In Game 4, he hit a 450-foot homer off Ford into the left-field mezzanine at Dodger Stadium, in a 2-1 victory that completed a Dodger sweep of the Series.
Howard drove in 1,119 runs in his long career. But he also struck out 1,460 times.

“Somebody was explaining to a visitor that some of the outfield seats in R.F.K. Stadium had been painted white to mark where some of my long home runs had landed,” Howard told The New York Times in 1981. “Ted turned to the guy and said, ‘All the green seats are for the times he struck out.’”

He was an All-Star for four consecutive seasons as a Senator, mostly with losing teams. On Sept. 30, 1971, he hit the Senators’ last home run at R.F.K. Stadium before the team left Washington and became the Texas Rangers.

Firings watch.

Wednesday, November 1st, 2023

What a great time of year. We’re in the middle of a cold snap right now…

and the Raiders fired head coach Josh McDaniels and general manager Dave Ziegler.

McDaniels and Ziegler, both hired in January 2022, inherited a 10-7 team that made an unexpected run to the playoffs during the 2021 season — the organization’s second postseason bid since 2002 — under interim coach Rich Bisaccia and then-GM Mike Mayock, who took over following the in-season resignation of coach Jon Gruden.
Davis said at the time that McDaniels and Ziegler were expected to take the team to the “next step” in its evolution. Instead, the Raiders went a combined 9-16 without a playoff appearance under the new regime, as McDaniels finished his tenure with the third-worst record of any Raiders coach with at least 25 games.

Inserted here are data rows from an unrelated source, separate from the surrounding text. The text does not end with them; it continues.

Lemma devintr_spec me p x pg e T :
  running me p x pg e (t_ps T) → (device_trap T → devices_ready (t_ps T, t_dev T)) →
  wp (devintr me) (λ r T', r = which_dev (x_scause (t_csr T)) ∧ running me p x pg e (t_ps T') ∧
    x_sstatus (t_csr T') = x_sstatus (t_csr T) ∧ x_sepc (t_csr T') = x_sepc (t_csr T)) T.
Proof.
  intros R Hdev. unfold device_trap, which_dev in Hdev. unfold devintr, which_dev, r_scause. wp_steps. case_decide as Hext.
  - apply wp_bind. unfold plic_claim.
    eapply (wp_mono _ (λ irq T1, irq = default 0 (head (t_irqs T)) ∧ t_ps T1 = t_ps T ∧ t_dev T1 = t_dev T ∧ t_csr T1 = t_csr T)).
    { unfold wp. by destruct (t_irqs T). }
    intros irq T1 (Ei & E1 & E2 & E3). apply wp_bind. eapply (wp_mono _ (λ _ T2, running me p x pg e (t_ps T2) ∧ t_csr T2 = t_csr T)).
    { rewrite <- E1 in R. rewrite <- E3. repeat case_decide; [| | by wp_steps].
      - apply (wp_devop me p x pg e); [done |]. rewrite E1, E2. intros c Hc. apply (uart_intr_spec me c (t_ps T, t_dev T)); [exact Hc |].
        apply Hdev. split; [done |]. left. destruct (t_irqs T); cbn in *; [by subst irq | congruence].
      - apply (wp_devop me p x pg e); [done |]. rewrite E1, E2. intros c Hc. apply (disk_intr_spec me c (t_ps T, t_dev T)); [exact Hc |].
        apply Hdev. split; [done |]. right. destruct (t_irqs T); cbn in *; [by subst irq | congruence]. }
    intros _ T2 [R2 E]. unfold plic_complete. case_decide; wp_steps; tcbn; by rewrite E.
  - case_decide as Htim; [| wp_steps; by split_and!]. apply wp_bind.
    eapply (wp_mono _ (λ _ T2, running me p x pg e (t_ps T2) ∧ t_csr T2 = t_csr T)).
    { case_decide; [| wp_steps; by split]. apply wp_psop. eapply wp_mono; [by apply (wp_clockintr me p x pg e) |]. intros ? s' R'. by split. }
    intros _ T2 [R2 E]. unfold r_sip, w_sip, put_csr. wp_steps. tcbn. by rewrite E.
Qed.

(** C14: Interrupts are invisible to the user program.  An interrupt of the
    serial port, the disk (if that is what the trap is, the device must be in
    order: [devices_ready]) or the timer of a live process either goes
    straight back to user mode with every register and the program counter as
    they were, or (timer) leaves the process runnable with them saved in its
    frame; when any hart picks the process up later, with the frame as it was
    saved, its trap ends in user mode with the same registers and program
    counter. *)
Theorem usertrap_interrupt me p x pg e T :
  running me p x pg e (t_ps T) → Z.testbit (x_sstatus (t_csr T)) 8 = false → Z.testbit (x_sstatus (t_csr T)) 1 = false →
  p_killed x = 0 → x_scause (t_csr T) ≠ 8 → which_dev (x_scause (t_csr T)) ≠ 0 →
  (device_trap T → devices_ready (t_ps T, t_dev T)) →
  wp (usertrap kend trampoline forkret_addr kernelvec uservec userret usertrap_addr me)
    (λ r T', ∃ pg0, uregs pg0 = uregs pg ∧ epc_of pg0 = u64 (x_sepc (t_csr T)) ∧
      (which_dev (x_scause (t_csr T)) = 1 ∧ user_ready me p x pg0 r T' ∨
       which_dev (x_scause (t_csr T)) = 2 ∧ r = TYield e ∧ switched_off me p x pg0 (t_ps T') ∧
       ∀ me2 x2 T2, picked_up me2 p x2 pg0 (t_ps T2) → Z.testbit (x_sstatus (t_csr T2)) 1 = false →
         wp (usertrap_resume kend trampoline uservec userret usertrap_addr me2 p r) (user_ready me2 p x2 pg0) T2)) T.
Proof.
  intros R H8 H1 Hk Hc Hdev Hrdy. pose proof (rn_len _ _ _ _ _ _ R) as Hl. set (pg0 := st64 tf_epc (x_sepc (t_csr T)) pg).
  assert (Hu : uregs pg0 = uregs pg) by (apply uregs_put; [done | unfold tf_epc; lia]).
  assert (He : epc_of pg0 = u64 (x_sepc (t_csr T))) by (apply ld_st_same; [done | rewrite pgsize_eq; unfold tf_epc; lia]).
  apply wp_ends. eapply usertrap_entry; [exact R | done |]. intros s1 R1 E1. fold pg0 in R1. unfold on_cause. rewrite decide_False by done.
  apply after_bind. eapply wp_mono; [apply (devintr_spec me p x pg0 e (in_kernel T s1)); [exact R1 | intros Hd; eapply ready_table, E1; by apply Hrdy] |].
  tcbn. intros r T1 (-> & R2 & Es & _).
  match goal with |- ends ?Q (?m ?s) => change (wp m Q s) end.
  rewrite decide_True by done. wp_steps. unfold usertrap_end. wp_steps. apply wp_psop, wp_gets.
  rewrite (proc_at_eq _ _ _ (rn_proc _ _ _ _ _ _ R2)), decide_False by lia. case_decide as E2.
  - apply wp_bind, wp_psop. tcbn. eapply wp_mono; [by eapply wp_yield |]. intros b s3 [-> Hoff]. wp_steps. tcbn.
    exists pg0. split_and!; [done | done |]. right. split_and!; [done | done | done |]. intros me2 x2 T2 K Hb.
    cbn [usertrap_resume]. apply wp_bind, wp_psop. eapply wp_mono; [by eapply wp_yield_return |]. intros ? s4 R4.
    eapply usertrapret_spec; [exact R4 | exact Hb].
  - eapply wp_mono; [eapply usertrapret_spec; [exact R2 |] |].
    + tcbn; by rewrite Es.
    + intros r T' U. exists pg0. split_and!; [done | done |]. left. split; [| done]. revert Hdev E2. unfold which_dev. repeat case_decide; done || lia.
Qed.

(** [m] ends in [exit(-1)] of process [p], which is marked killed: it does
    not come back, to user mode or elsewhere. *)
Definition dies (me p : nat) (o : res st (trapres W)) : Prop :=
  ∃ T1 x1 pg1 e1, running me p x1 pg1 e1 (t_ps T1) ∧ p_killed x1 ≠ 0 ∧
    o = (let! b := psop (exit me (-1)) in ret (TExit b)) T1.

Lemma usertrap_end_killed me p x pg e d T :
  running me p x pg e (t_ps T) → p_killed x ≠ 0 → dies me p (usertrap_end trampoline uservec userret usertrap_addr me p d T).
Proof.
  intros R Hk. unfold usertrap_end. apply after_bind, wp_psop, wp_gets. rewrite (proc_at_eq _ _ _ (rn_proc _ _ _ _ _ _ R)), decide_True by done.
  exists T, x, pg, e. split_and!; [done | done |]. by destruct T.
Qed.

(** A call that returns a value, with the process killed. *)
Definition returns_killed (me p : nat) (r : sysres W) (s : pst F) : Prop :=
  ∃ v x pg e, r = SRet v ∧ running me p x pg e s ∧ p_killed x ≠ 0.

Lemma killed_result me p (m : M (pst F) (sysres W)) T :
  wp m (returns_killed me p) (t_ps T) →
  dies me p ((let! r := psop (let! r := m in store_result p r) in
              after_syscall trampoline uservec userret usertrap_addr me p r) T).
Proof.
  intros Hm. apply after_bind, wp_psop, wp_bind. eapply wp_mono; [exact Hm |]. intros r s1 (v & x & pg & e & -> & R & Hk).
  eapply wp_mono; [by eapply store_result_spec |]. intros r s2 [-> R2]. cbn [after_syscall]. by eapply usertrap_end_killed.
Qed.

(** [syscall] of a call that does. *)
Lemma syscall_killed me p x pg e c T :
  running me p x pg e (t_ps T) → sys_lookup (s32 (u32 (ld64 tf_a7 pg))) = Some c →
  (∀ s, running me p x pg e s → same_table (t_ps T) s → wp (sys_call kend trampoline forkret_addr me p c) (returns_killed me p) s) →
  dies me p ((let! r := psop (syscall kend trampoline forkret_addr me) in
              after_syscall trampoline uservec userret usertrap_addr me p r) T).
Proof.
  intros R Hnum Hcall. apply after_bind, wp_psop. unfold syscall.
  apply wp_bind. eapply wp_curproc; [exact R |]. intros s1 R1 E1.
  apply wp_bind. eapply wp_tf_get; [exact R1 |]. rewrite Hnum. apply wp_bind. eapply wp_mono; [by apply (Hcall s1) |].
  intros r s2 (v & x2 & pg2 & e2 & -> & R2 & Hk).
  eapply wp_mono; [by eapply store_result_spec |]. intros r s3 [-> R3]. cbn [after_syscall]. by eapply usertrap_end_killed.
Qed.

(** The traps a process does not survive: it was killed before the trap; its
    system call returns when it has been killed; or it faults. *)
Definition doomed (me p : nat) (x : proc) (pg : page) T : Prop :=
  p_killed x ≠ 0 ∨
  (x_scause (t_csr T) = 8 ∧ ∃ c, sys_lookup (s32 (u32 (ld64 tf_a7 pg))) = Some c ∧
    ∀ s1 pg1, running me p x pg1 true s1 → same_table (t_ps T) s1 → uregs pg1 = uregs pg →
      wp (sys_call kend trampoline forkret_addr me p c) (returns_killed me p) s1) ∨
  (x_scause (t_csr T) ≠ 8 ∧ which_dev (x_scause (t_csr T)) = 0).

Lemma running_killed me p x pg e s :
  running me p x pg e s → wp (upd_proc p (set_killed 1)) (λ _ s', running me p (set_killed 1 x) pg e s') s.
Proof.
  intros [[b Q1] Q2 Q3 Q4 Q5 Q6 Q7 Q8]. eapply wp_intro; [by apply upd_proc_eq |]. pose proof (lookup_lt_Some _ _ _ Q2). split; cbn; try done.
  - by exists b.
  - by apply list_lookup_insert_eq.
  - apply Forall_insert; [done |]. by apply (Forall_lookup_1 _ _ _ _ Q6 Q2).
  - by rewrite length_insert.
Qed.

(** The trap of a process that is killed or faults, from its cause on. *)
Lemma doomed_interrupt me p x pg e s1 T :
  running me p x pg e s1 → x_scause (t_csr T) ≠ 8 → p_killed x ≠ 0 ∨ which_dev (x_scause (t_csr T)) = 0 →
  (device_trap T → devices_ready (s1, t_dev T)) → dies me p (on_cause me p (x_scause (t_csr T)) (in_kernel T s1)).
Proof.
  intros R Hc Hk Hd. unfold on_cause. rewrite decide_False by done.
  apply after_bind. eapply wp_mono; [by apply (devintr_spec me p x pg e (in_kernel T s1)) |]. cbv beta. intros d T1 (-> & R1 & _).
  cbn [in_kernel] in *. apply after_bind. case_decide as Hw.
  - apply wp_ret. eapply usertrap_end_killed; [exact R1 |]. by destruct Hk.
  - apply wp_psop. eapply wp_mono; [by eapply running_killed |]. intros [] s2 R2. by eapply usertrap_end_killed.
Qed.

Edited to add: ESPN is now reporting that the Raiders also fired Mick Lombardi, offensive coordinator.

da Bears fired David Walker, running backs coach.

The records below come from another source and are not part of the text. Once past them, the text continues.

(* ===== verification/UserProgs.v ===== *)
(** * User programs ([user/wc.c], [user/cat.c], [user/echo.c], [user/ls.c],
      [user/chmod.c], [user/count.c])

    A program runs in [IO]: it writes texts to descriptors and goes on with
    a value or exits with a status; [None] is an access outside an array or
    a string, or a loop that outlives its fuel.  What the kernel answers is
    a parameter: the files as they are opened, what [fstat] says of them and
    what reading them gives.  No other process changes them meanwhile. *)
From S2P Require Import Prelude Params CString Printf Grep.
Import CString.

Notation writes := (list (Z * list Z)).
Definition IO (A : Type) : Type := option (writes * (A + Z)).
Definition io_ret {A} (a : A) : IO A := Some ([], inl a).
Definition io_exit {A} (status : Z) : IO A := Some ([], inr status).
Definition io_bind {A B} (m : IO A) (k : A → IO B) : IO B :=
  match m with
  | Some (o, inl a) => prod_map (o ++.) id <$> k a
  | Some (o, inr s) => Some (o, inr s)
  | None => None
  end.
Definition io_def {A} (x : option A) : IO A := (λ a, ([], inl a)) <$> x.
(** [fprintf(fd, fmt, ...)] *)
Definition say (fd : Z) (fmt : string) (ap : list varg) : IO unit :=
  (λ t, ([(fd, t)], inl tt)) <$> fprintf (text_codes fmt) ap.
Notation "x <~ m ; k" := (io_bind m (λ x, k)) (at level 20, m at level 100, k at level 200, right associativity) : xv6_scope.
Notation "m ;;~ k" := (io_bind m (λ _, k)) (at level 60, right associativity) : xv6_scope.

(** A NUL-terminated argument. *)
Definition arg (s : list Z) : varg := VStr (Some s).

(** ** Reading a file to its end

    A file gives the results of the [read]s that return data, and then the
    end or an error. *)
Record stream := Stream { reads : list (list Z); read_error : bool }.

(** *** [wc] *)
Record wcount := Wcount { wl : Z; ww : Z; wch : Z; inword : bool }.
Definition blanks : list Z := [32; 13; 9; 10; 11; 0].
Definition wc_char (s : wcount) (x : Z) : option wcount :=
  let c := s32 (wch s + 1) in
  let l := if x =? 10 then s32 (wl s + 1) else wl s in
  match strchr blanks x with
  | None => None
  | Some (Some _) => Some (Wcount l (ww s) c false)
  | Some None => Some (if inword s then Wcount l (ww s) c true else Wcount l (s32 (ww s + 1)) c true)
  end.
Fixpoint wc_buf (s : wcount) (buf : list Z) : option wcount :=
  match buf with
  | [] => Some s
  | x :: buf => s' ← wc_char s x; wc_buf s' buf
  end.
Fixpoint wc_reads (s : wcount) (bufs : list (list Z)) : option wcount :=
  match bufs with
  | [] => Some s
  | buf :: bufs => s' ← wc_buf s buf; wc_reads s' bufs
  end.
Definition wc (f : stream) (name : list Z) : IO unit :=
  s <~ io_def (wc_reads (Wcount 0 0 0 false) (reads f));
  if read_error f then say 1 "wc: read error
" [] ;;~ io_exit 1
  else say 1 "%d %d %d %s
" [VInt (wl s); VInt (ww s); VInt (wch s); arg name].

(** *** [cat]; [wr buf n] is what [write(1, buf, n)] returns *)
Fixpoint cat_reads (wr : list Z → Z) (bufs : list (list Z)) : IO unit :=
  match bufs with
  | [] => io_ret tt
  | buf :: bufs =>
      Some ([(1, take (Z.to_nat (wr buf)) buf)], inl tt) ;;~
      if decide (wr buf ≠ Z.of_nat (length buf)) then say 2 "cat: write error
" [] ;;~ io_exit 1
      else cat_reads wr bufs
  end.
Definition cat (wr : list Z → Z) (f : stream) : IO unit :=
  cat_reads wr (reads f) ;;~
  if read_error f then say 2 "cat: read error
" [] ;;~ io_exit 1 else io_ret tt.

(** *** The [main] of both: the standard input, or every argument in turn *)
Fixpoint each_arg (open : list Z → option stream) (body : stream → list Z → IO unit) (cannot : list Z → IO unit)
    (args : list (list Z)) : IO unit :=
  match args with
  | [] => io_exit 0
  | a :: args =>
      match open a with
      | None => cannot a ;;~ io_exit 1
      | Some f => body f a ;;~ each_arg open body cannot args
      end
  end.
Definition wc_main (open : list Z → option stream) (stdin : stream) (args : list (list Z)) : IO unit :=
  match args with
  | [] => wc stdin [] ;;~ io_exit 0
  | _ => each_arg open wc (λ a, say 1 "wc: cannot open %s
" [arg a]) args
  end.
Definition cat_main (wr : list Z → Z) (open : list Z → option stream) (stdin : stream) (args : list (list Z)) : IO unit :=
  match args with
  | [] => cat wr stdin ;;~ io_exit 0
  | _ => each_arg open (λ f _, cat wr f) (λ a, say 2 "cat: cannot open %s
" [arg a]) args
  end.

(** *** [echo] *)
Fixpoint echo_main (args : list (list Z)) : IO unit :=
  match args with
  | [] => io_exit 0
  | a :: args =>
      Some ([(1, a); (1, match args with [] => [10] | _ => [32] end)], inl tt) ;;~ echo_main args
  end.

(** *** [chmod] *)
Fixpoint parse_mode_loop (s : list Z) (mode : Z) : option Z :=
  match s with
  | [] => Some mode
  | c :: s =>
      if c =? 114 then parse_mode_loop s (Z.lor mode M_READ)
      else if c =? 119 then parse_mode_loop s (Z.lor mode M_WRITE)
      else None
  end.
(** [mode] and [is_add] of a string, or [-1] *)
Definition parse_mode (s : list Z) : option (Z * bool) :=
  match s with
  | [] => None
  | c :: s => if (c =? 43) || (c =? 45) then (λ m, (m, c =? 43)) <$> parse_mode_loop s 0 else None
  end.
Definition usage {A} : IO A := say 2 "Usage: chmod [-R] (+|-)(r|w|rw|wr) file_name|dir_name
" [] ;;~ io_exit 1.
(** [chmod path mode is_add recursive] is the system call. *)
Definition chmod_main (chmod : list Z → Z → bool → bool → Z) (args : list (list Z)) : IO unit :=
  match args with
  | a1 :: _ :: _ =>
      r <~ io_def (strcmp (a1 ++ [0]) [45; 82; 0]);
      let recursive := r =? 0 in
      match if recursive then tail args else args with
      | [mode_str; path] =>
          say 1 "Calling chmod on path = %s
" [arg path] ;;~
          match parse_mode mode_str with
          | None => usage
          | Some (mode, is_add) =>
              if chmod path mode is_add recursive <? 0 then
                say 2 "chmod: cannot chmod %s
" [arg path] ;;~ io_exit 1
              else io_exit 0
          end
      | _ => usage
      end
  | _ => usage
  end.

(** ** Directories *)
Record ustat := Ustat { ust_type : Z; ust_ino : Z; ust_size : Z; ust_perm : Z }.
(** What the kernel says of a path: whether it can be opened for reading,
    what [fstat] gives, and the directory entries (inode number and the 14
    bytes of the name) that reading it gives. *)
Record view := View { v_open : list Z → bool; v_stat : list Z → option ustat; v_dir : list Z → list (Z * list Z) }.
(** [stat] of the user library *)
Definition ulib_stat (v : view) (n : list Z) : option ustat := if v_open v n then v_stat v n else None.
Definition ch_slash : Z := 47.

(** *** [ls] *)
Definition perm_str (perm : Z) : list Z :=
  [if Z.land perm M_READ =? 0 then 45 else 114; if Z.land perm M_WRITE =? 0 then 45 else 119].
(** [for (p = path + i; p >= path && *p != '/'; p--); p++] over [path] and
    its NUL: the offset of [p] *)
Fixpoint fmt_scan (path : list Z) (i : nat) : nat :=
  if (path ++ [0]) !!! i =? ch_slash then S i else match i with O => O | S i => fmt_scan path i end.
(** The result and the static buffer. *)
Definition fmtname (sbuf path : list Z) : list Z * list Z :=
  let p := drop (fmt_scan path (length path)) path in
  if (14 <=? Z.of_nat (length p)) then (p, sbuf)
  else
    let sbuf := memset (length p) 32 (Z.to_nat DIRSIZ - length p) (splice 0 p sbuf) in
    (cstr sbuf, sbuf).
(** The loop over the entries; [buf] of the source is [path], a slash and
    the name.  [size] is passed as a 64-bit argument and read as an [int]. *)
Fixpoint ls_entries (v : view) (path sbuf : list Z) (ents : list (Z * list Z)) : IO (list Z) :=
  match ents with
  | [] => io_ret sbuf
  | (inum, name) :: ents =>
      if inum =? 0 then ls_entries v path sbuf ents
      else
        let buf := path ++ [ch_slash] ++ cstr name in
        match ulib_stat v buf with
        | None => say 1 "ls: cannot stat %s
" [arg buf] ;;~ ls_entries v path sbuf ents
        | Some st =>
            let '(nm, sbuf) := fmtname sbuf buf in
            say 1 "%s %d %d %d %s
" [arg nm; VInt (ust_type st); VInt (s32 (ust_ino st)); VInt (s32 (ust_size st)); arg (perm_str (ust_perm st))] ;;~
            ls_entries v path sbuf ents
        end
  end.
Definition ls (v : view) (sbuf path : list Z) : IO (list Z) :=
  if negb (v_open v path) then say 2 "ls: cannot open %s
" [arg path] ;;~ io_ret sbuf
  else
    match v_stat v path with
    | None => say 2 "ls: cannot stat %s
" [arg path] ;;~ io_ret sbuf
    | Some st =>
        if Z.land (ust_perm st) M_READ =? 0 then say 2 "ls: cannot open %s
" [arg path] ;;~ io_ret sbuf
        else if ust_type st =? T_FILE then
          let '(nm, sbuf) := fmtname sbuf path in
          say 1 "%s %d %d %l %s
" [arg nm; VInt (ust_type st); VInt (s32 (ust_ino st)); VLong (ust_size st); arg (perm_str (ust_perm st))] ;;~
          io_ret sbuf
        else if ust_type st =? T_DIR then
          if 512 <? Z.of_nat (length path) + 1 + DIRSIZ + 1 then say 1 "ls: path too long
" [] ;;~ io_ret sbuf
          else ls_entries v path sbuf (v_dir v path)
        else io_ret sbuf
    end.
Fixpoint ls_args (v : view) (sbuf : list Z) (args : list (list Z)) : IO unit :=
  match args with
  | [] => io_exit 0
  | a :: args => sbuf <~ ls v sbuf a; ls_args v sbuf args
  end.
Definition ls_main (v : view) (args : list (list Z)) : IO unit :=
  match args with
  | [] => ls_args v (replicate 15 0) [[46]]
  | _ => ls_args v (replicate 15 0) args
  end.

(** *** [count]: a tree of the files under a directory *)
Definition MAX_DEPTH : nat := 20.
(** The array [is_last] and the counters. *)
Record cstate := Cstate { is_last : list Z; file_num : Z; dir_num : Z }.
Definition set_last (level : nat) (x : Z) (s : cstate) : option cstate :=
  if decide (level < length (is_last s))%nat then Some (Cstate (<[level := x]> (is_last s)) (file_num s) (dir_num s)) else None.

(** [for (i = i; i < i + k; i++) printf("%c   ", "| "[is_last[i]])] *)
Fixpoint bars (is_last : list Z) (i k : nat) : IO unit :=
  match k with
  | O => io_ret tt
  | S k =>
      b <~ io_def (is_last !! i); c <~ io_def ([124; 32; 0] !! Z.to_nat b);
      say 1 "%c   " [VInt c] ;;~ bars is_last (S i) k
  end.
(** [basename] points to bytes that must hold a NUL. *)
Definition print (basename : list Z) (level : nat) (is_last : list Z) : IO unit :=
  (if decide (0 < level)%nat then bars is_last 0 (level - 1) ;;~ say 1 "|
" [] else io_ret tt) ;;~
  bars is_last 0 (level - 1) ;;~
  n <~ io_def (strlen basename);
  let name := take n basename in
  if decide (level = 0)%nat then say 1 "%s
" [arg name] else say 1 "+-- %s
" [arg name].

(** [strcmp(de.name, ".") && strcmp(de.name, "..")] *)
Definition not_dots (name : list Z) : option bool :=
  r ← strcmp name [46; 0]; if decide (r = 0) then Some false
  else r ← strcmp name [46; 46; 0]; Some (bool_decide (r ≠ 0)).
(** The first loop: how many entries there are. *)
Fixpoint count_entries (ents : list (Z * list Z)) (count : Z) : option Z :=
  match ents with
  | [] => Some count
  | (inum, name) :: ents =>
      if inum =? 0 then count_entries ents count
      else b ← not_dots name; count_entries ents (if (b : bool) then s32 (count + 1) else count)
  end.
(** The second loop; [rec] is [traverse] on an entry. *)
Fixpoint visit_entries (rec : list Z → list Z → cstate → IO cstate) (path : list Z) (level : nat) (count : Z)
    (ents : list (Z * list Z)) (cnt : Z) (s : cstate) : IO cstate :=
  match ents with
  | [] => io_ret s
  | (inum, name) :: ents =>
      if inum =? 0 then visit_entries rec path level count ents cnt s
      else
        b <~ io_def (not_dots name);
        if (b : bool) then
          s <~ io_def (if cnt =? s32 (count - 1) then set_last level 1 s else Some s);
          s <~ rec (path ++ [ch_slash] ++ cstr name) name s;
          s <~ io_def (set_last level 0 s);
          visit_entries rec path level count ents (s32 (cnt + 1)) s
        else visit_entries rec path level count ents cnt s
  end.
Fixpoint traverse (fuel : nat) (v : view) (path basename : list Z) (level : nat) (s : cstate) : IO cstate :=
  match fuel with
  | O => None
  | S fuel =>
      if negb (v_open v path) then say 1 "%s [error opening dir]
" [arg path] ;;~ io_ret s
      else
        match v_stat v path with
        | None => say 2 "tree: cannot stat (new recursion) %s
" [arg path] ;;~ io_ret s
        | Some st =>
            if ust_type st =? T_FILE then
              if decide (level = 0)%nat then say 1 "%s [error opening dir]
" [arg path] ;;~ io_ret s
              else print basename level (is_last s) ;;~ io_ret (Cstate (is_last s) (s32 (file_num s + 1)) (dir_num s))
            else if ust_type st =? T_DIR then
              let s := if decide (0 < level)%nat then Cstate (is_last s) (file_num s) (s32 (dir_num s + 1)) else s in
              print basename level (is_last s) ;;~
              if 512 <? Z.of_nat (length path) + 1 + DIRSIZ + 1 then say 1 "tree: path too long
" [] ;;~ io_ret s
              else
                count <~ io_def (count_entries (v_dir v path) 0);
                visit_entries (λ p b s, traverse fuel v p b (S level) s) path level count (v_dir v path) 0 s
            else io_ret s
        end
  end.

(** The child's [main]: the tree on the output, the two counters to the
    pipe.  A tree deeper than [MAX_DEPTH] runs off [is_last] within three
    levels, so the fuel is never what ends it. *)
Definition count_child (v : view) (argv1 : list Z) : IO (list Z) :=
  s <~ traverse 24 v argv1 (argv1 ++ [0]) 0 (Cstate (replicate MAX_DEPTH 0) 0 0);
  say 1 "
" [] ;;~ io_ret (le_enc 4 (file_num s) ++ le_enc 4 (dir_num s)).
(** The parent's: [data] is what the pipe gives before its end.  The
    variables have no value when a [read] fails. *)
Definition count_parent (data : list Z) : IO unit :=
  if decide (length (take 4 data) = 4)%nat then
    if decide (length (take 4 (drop 4 data)) = 4)%nat then
      say 1 "%d directories, %d files
" [VInt (s32 (le_dec (take 4 (drop 4 data)))); VInt (s32 (le_dec (take 4 data)))]
    else say 1 "tree: pipe read failed (dir_num)
" [] ;;~ None
  else say 1 "tree: pipe read failed (file_num)
" [] ;;~ None.

(** [main] of the process [fork] returned [pid] to; the parent does not
    wait, so its line may come before the end of the tree. *)
Definition count_main (v : view) (pipe_ok : bool) (pid : Z) (args : list (list Z)) (data : list Z) : IO unit :=
  match args with
  | [] => say 1 "tree: missing argv[1]
" [] ;;~ io_exit (-1)
  | argv1 :: _ =>
      if negb pipe_ok then say 1 "tree: pipe failed
" [] ;;~ io_exit (-1)
      else if pid =? 0 then count_child v argv1 ;;~ io_exit 0
      else if 0 <? pid then count_parent data ;;~ io_exit 0
      else say 1 "tree: fork failed
" [] ;;~ io_exit (-1)
  end.

(** *** Examples *)
Definition demo_name (l : list Z) : list Z := l ++ replicate (14 - length l) 0.
Definition demo_view : view :=
  View (λ p, bool_decide (p ∈ [[97]; [97; 47; 98]; [97; 47; 99]; [97; 47; 99; 47; 100]]))
    (λ p, Some (Ustat (if decide (p = [97] ∨ p = [97; 47; 99]) then T_DIR else T_FILE) 7 (2 ^ 32 + 5) 3))
    (λ p, if decide (p = [97]) then [(7, demo_name [46]); (1, demo_name [46; 46]); (8, demo_name [98]); (0, demo_name [120]); (9, demo_name [99])]
          else [(10, demo_name [100])]).
Definition out_text {A} (m : IO A) : list Z := match m with Some (o, _) => concat (o.*2) | None => [] end.
Example count_demo :
  out_text (count_child demo_view [97]) = text_codes "a
|
+-- b
|
+-- c
    |
    +-- d

".
Proof. vm_compute. reflexivity. Qed.
Example ls_demo :
  out_text (ls demo_view (replicate 15 0) [97; 47; 98]) = text_codes "b              2 7 5 rw
".
Proof. vm_compute. reflexivity. Qed.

Interestingly, while da Bears stink, the firing apparently wasn’t for that reason, but for unspecified “workplace conduct” issues.

Also interestingly:

Walker is the second coach on Matt Eberflus’ staff to leave in 2023. Defensive coordinator Alan Williams resigned suddenly on Sept. 21 and said he was going to “take care of my health and family.” The Sun-Times later confirmed his departure was related to conduct at Halas Hall.